> _About this exercise_
Reproduce exactly, and only, the lines below from the one containing "JavaScript [number] as" through the one containing "From stdpp Require Import gmap strings list.".

Stored items:

(** * Route comparison engine of lifi-lens ([src/lib/route-analysis.ts])

    A shallow embedding of the route-analysis module and of the types of
    [src/types/lifi.ts] it works on, followed by the properties of the
    metrics calculator, the recommendation synthesizer, the deduplicator,
    the failure-reason analyzer and the comparison entry point.

    Numbers.  The module is embedded twice.  The first embedding reads a
    JavaScript [number] as an exact rational [Q] (finite values, no
    rounding, results compared with [==]) and [parseFloat] as a function
    into them; it carries the properties of strings, lists, tables and
    thresholds, which do not depend on how numbers round.  The second
    embedding, [Double], computes in IEEE 754 binary64 as the language
    does, with rounding, [NaN], the infinities and the members that a
    plain object inherits; it carries the properties that depend on them.
    Chain ids are integers ([Z]).  The built-in [parseFloat] belongs to
    the language, not to the repository: it is a parameter of the
    development.  [readDecimal] and [Double.readNumber] below are readers
    of plain decimal numerals, used for the concrete examples. *)

From stdpp Require Import gmap strings list.
From Stdlib Require Import Sorted Ascii QArith Qabs Qminmax Lqa DecimalString.
From Stdlib Require Floats Zpower.

Local Open Scope Q_scope.

(** ** JavaScript helpers *)

Module JS.

  (** [a < b], [a > b] and [a >= b] on numbers, as booleans. *)
Definition ltb (a b : Q) : bool := negb (Qle_bool b a).
Definition gtb (a b : Q) : bool := ltb b a.
Definition geb (a b : Q) : bool := Qle_bool b a.

  (** Truthiness: a number is falsy when it is zero, a string when it is
      empty, an optional value when it is absent. *)
Definition truthy_num (x : Q) : bool := negb (Qeq_bool x 0).
Definition truthy_str (s : string) : bool := negb (String.eqb s "").

Definition truthy_onum (x : option Q) : bool :=
    match x with Some q => truthy_num q | None => false end.
Definition truthy_oint (x : option Z) : bool :=
    match x with Some z => negb (Z.eqb z 0) | None => false end.
Definition truthy_ostr (x : option string) : bool :=
    match x with Some s => truthy_str s | None => false end.

  (** [x || d] on numbers and on optional numbers, integers and strings. *)
Definition or_num (x d : Q) : Q := if truthy_num x then x else d.
Definition or_onum (x : option Q) (d : Q) : Q :=
    match x with Some q => or_num q d | None => d end.
Definition or_oint (x : option Z) (d : Z) : Z :=
    match x with Some z => if Z.eqb z 0 then d else z | None => d end.
Definition or_ostr (x : option string) (d : string) : string :=
    match x with Some s => if truthy_str s then s else d | None => d end.

  (** [String.prototype.toLowerCase], on ASCII letters. *)
Definition lower_ascii (c : ascii) : ascii :=
    let n := nat_of_ascii c in
    if ((65 <=? n) && (n <=? 90))%nat then ascii_of_nat (n + 32) else c.

Fixpoint toLowerCase (s : string) : string :=
    match s with
    | EmptyString => EmptyString
    | String c s' => String (lower_ascii c) (toLowerCase s')
    end.

  (** [Array.prototype.includes] on an array of strings. *)
Definition includes (l : list string) (x : string) : bool :=
    existsb (String.eqb x) l.

  (** [Array.prototype.join]. *)
Fixpoint join (sep : string) (l : list string) : string :=
    match l with
    | [] => ""
    | [x] => x
    | x :: l' => x +:+ sep +:+ join sep l'
    end.

  (** Number-to-string conversion of an integer, as a template literal
      performs it. *)
Definition int_to_string (z : Z) : string :=
    NilZero.string_of_int (Z.to_int z).

  (** [Array.prototype.sort] with a comparator: the sort is stable, [a]
      goes before [b] when [cmp a b < 0] and after it when [cmp a b > 0].
      Written as an insertion sort from the right end. *)
Section Sort.
Context {A : Type} (cmp : A -> A -> Q).

Fixpoint insert (x : A) (l : list A) : list A :=
      match l with
      | [] => [x]
      | y :: l' =>
          if Qle_bool (cmp x y) 0 then x :: y :: l' else y :: insert x l'
      end.

Definition sort (l : list A) : list A := foldr insert [] l.
End Sort.

End JS.

(** A reader of plain decimal numerals: an optional sign, digits, and an
    optional fraction; it stops at the first character that does not fit.
    On such numerals it reads what [parseFloat] reads, without rounding. *)
Module Decimal_reader.

Definition digit_of (c : ascii) : option Z :=
    let n := nat_of_ascii c in
    if ((48 <=? n) && (n <=? 57))%nat then Some (Z.of_nat (n - 48)) else None.

  (** digits after the point: [num / den] is the value read so far *)
Fixpoint read_frac (s : string) (num : Z) (den : positive) : Q :=
    match s with
    | EmptyString => num # den
    | String c s' =>
        match digit_of c with
        | Some d => read_frac s' (10 * num + d)%Z (10 * den)%positive
        | None => num # den
        end
    end.

  (** digits before the point *)
Fixpoint read_int (s : string) (acc : Z) : Q :=
    match s with
    | EmptyString => inject_Z acc
    | String c s' =>
        match digit_of c with
        | Some d => read_int s' (10 * acc + d)%Z
        | None =>
            if Ascii.eqb c "."%char then read_frac s' acc 1 else inject_Z acc
        end
    end.

Definition readDecimal (s : string) : Q :=
    match s with
    | String "-"%char s' => - read_int s' 0
    | String "+"%char s' => read_int s' 0
    | _ => read_int s 0
    end.

End Decimal_reader.
Export Decimal_reader.

(** ** Data model ([src/types/lifi.ts]) *)

Record TokenInfo := {
  address : string;
  token_chainId : Z;
  symbol : string;
  decimals : Z;
  token_name : string;
  priceUSD : option string
}.

Record FeeCost := {
  fee_name : string;
  fee_token : TokenInfo;
  fee_amount : option string;
  fee_amountUSD : option string;
  fee_included : option bool
}.

Inductive GasCostType := SEND | APPROVE | CROSS.

Record GasCost := {
  gas_type : GasCostType;
  gas_amount : string;
  gas_amountUSD : option string;
  gas_token : TokenInfo
}.

Inductive StepType := lifi | cross | swap.

Definition StepType_eqb (a b : StepType) : bool :=
  match a, b with
  | lifi, lifi | cross, cross | swap, swap => true
  | _, _ => false
  end.

Record StepAction := {
  act_fromChainId : Z;
  act_toChainId : Z;
  act_fromToken : TokenInfo;
  act_toToken : TokenInfo;
  act_fromAmount : string;
  slippage : option Q
}.

Record StepEstimate := {
  est_tool : string;
  est_fromAmount : string;
  est_toAmount : string;
  est_toAmountMin : string;
  executionDuration : Q;
  feeCosts : option (list FeeCost);
  gasCosts : option (list GasCost)
}.

(** [includedSteps] and [toolDetails] of a step are not read by the
    route analysis and are left out. *)
Record RouteStep := {
  step_id : string;
  step_type : StepType;
  tool : string;
  action : StepAction;
  estimate : StepEstimate
}.

(** The two USD amounts of a route are declared [string]; the code reads
    them with [|| "0"], so an absent field is part of the model. *)
Record Route := {
  route_id : string;
  fromChainId : Z;
  fromAmountUSD : option string;
  fromAmount : string;
  fromToken : TokenInfo;
  fromAddress : option string;
  toChainId : Z;
  toAmountUSD : option string;
  toAmount : string;
  toAmountMin : string;
  toToken : TokenInfo;
  toAddress : option string;
  gasCostUSD : option string;
  steps : list RouteStep
}.

Record RouteMetrics := {
  totalFeesUSD : Q;
  totalGasUSD : Q;
  estimatedTime : Q;
  priceImpact : Q;
  complexityScore : Q;
  gasEfficiency : Q;
  liquidityScore : Q;
  bridgeReliability : Q;
  slippageTolerance : Q
}.

Inductive RouteRecommendationType :=
  OPTIMAL | FASTEST | CHEAPEST | SAFEST | ALTERNATIVE.

Record Adjustments := {
  adj_slippage : option Q;
  adj_amount : option string;
  adj_timing : option string
}.

Record RouteRecommendation := {
  rec_type : RouteRecommendationType;
  reasons : list string;
  rec_pros : list string;
  rec_cons : list string;
  adjustments : option Adjustments
}.

Inductive RiskLevel := LOW | MEDIUM | HIGH.

(** [Partial<Route>]: every field may be absent. *)
Record PartialRoute := {
  p_id : option string;
  p_fromChainId : option Z;
  p_fromAmount : option string;
  p_fromAmountUSD : option string;
  p_fromToken : option TokenInfo;
  p_toChainId : option Z;
  p_toAmount : option string;
  p_toAmountUSD : option string;
  p_toAmountMin : option string;
  p_toToken : option TokenInfo;
  p_gasCostUSD : option string;
  p_steps : option (list RouteStep);
  p_fromAddress : option string;
  p_toAddress : option string
}.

> _Exercise solution_
    JavaScript [number] as an exact rational [Q] (finite values, no
    rounding, results compared with [==]) and [parseFloat] as a function
    into them; it carries the properties of strings, lists, tables and
    thresholds, which do not depend on how numbers round.  The second
    embedding, [Double], computes in IEEE 754 binary64 as the language
    does, with rounding, [NaN], the infinities and the members that a
    plain object inherits; it carries the properties that depend on them.
    Chain ids are integers ([Z]).  The built-in [parseFloat] belongs to
    the language, not to the repository: it is a parameter of the
    development.  [readDecimal] and [Double.readNumber] below are readers
    of plain decimal numerals, used for the concrete examples. *)

From stdpp Require Import gmap strings list.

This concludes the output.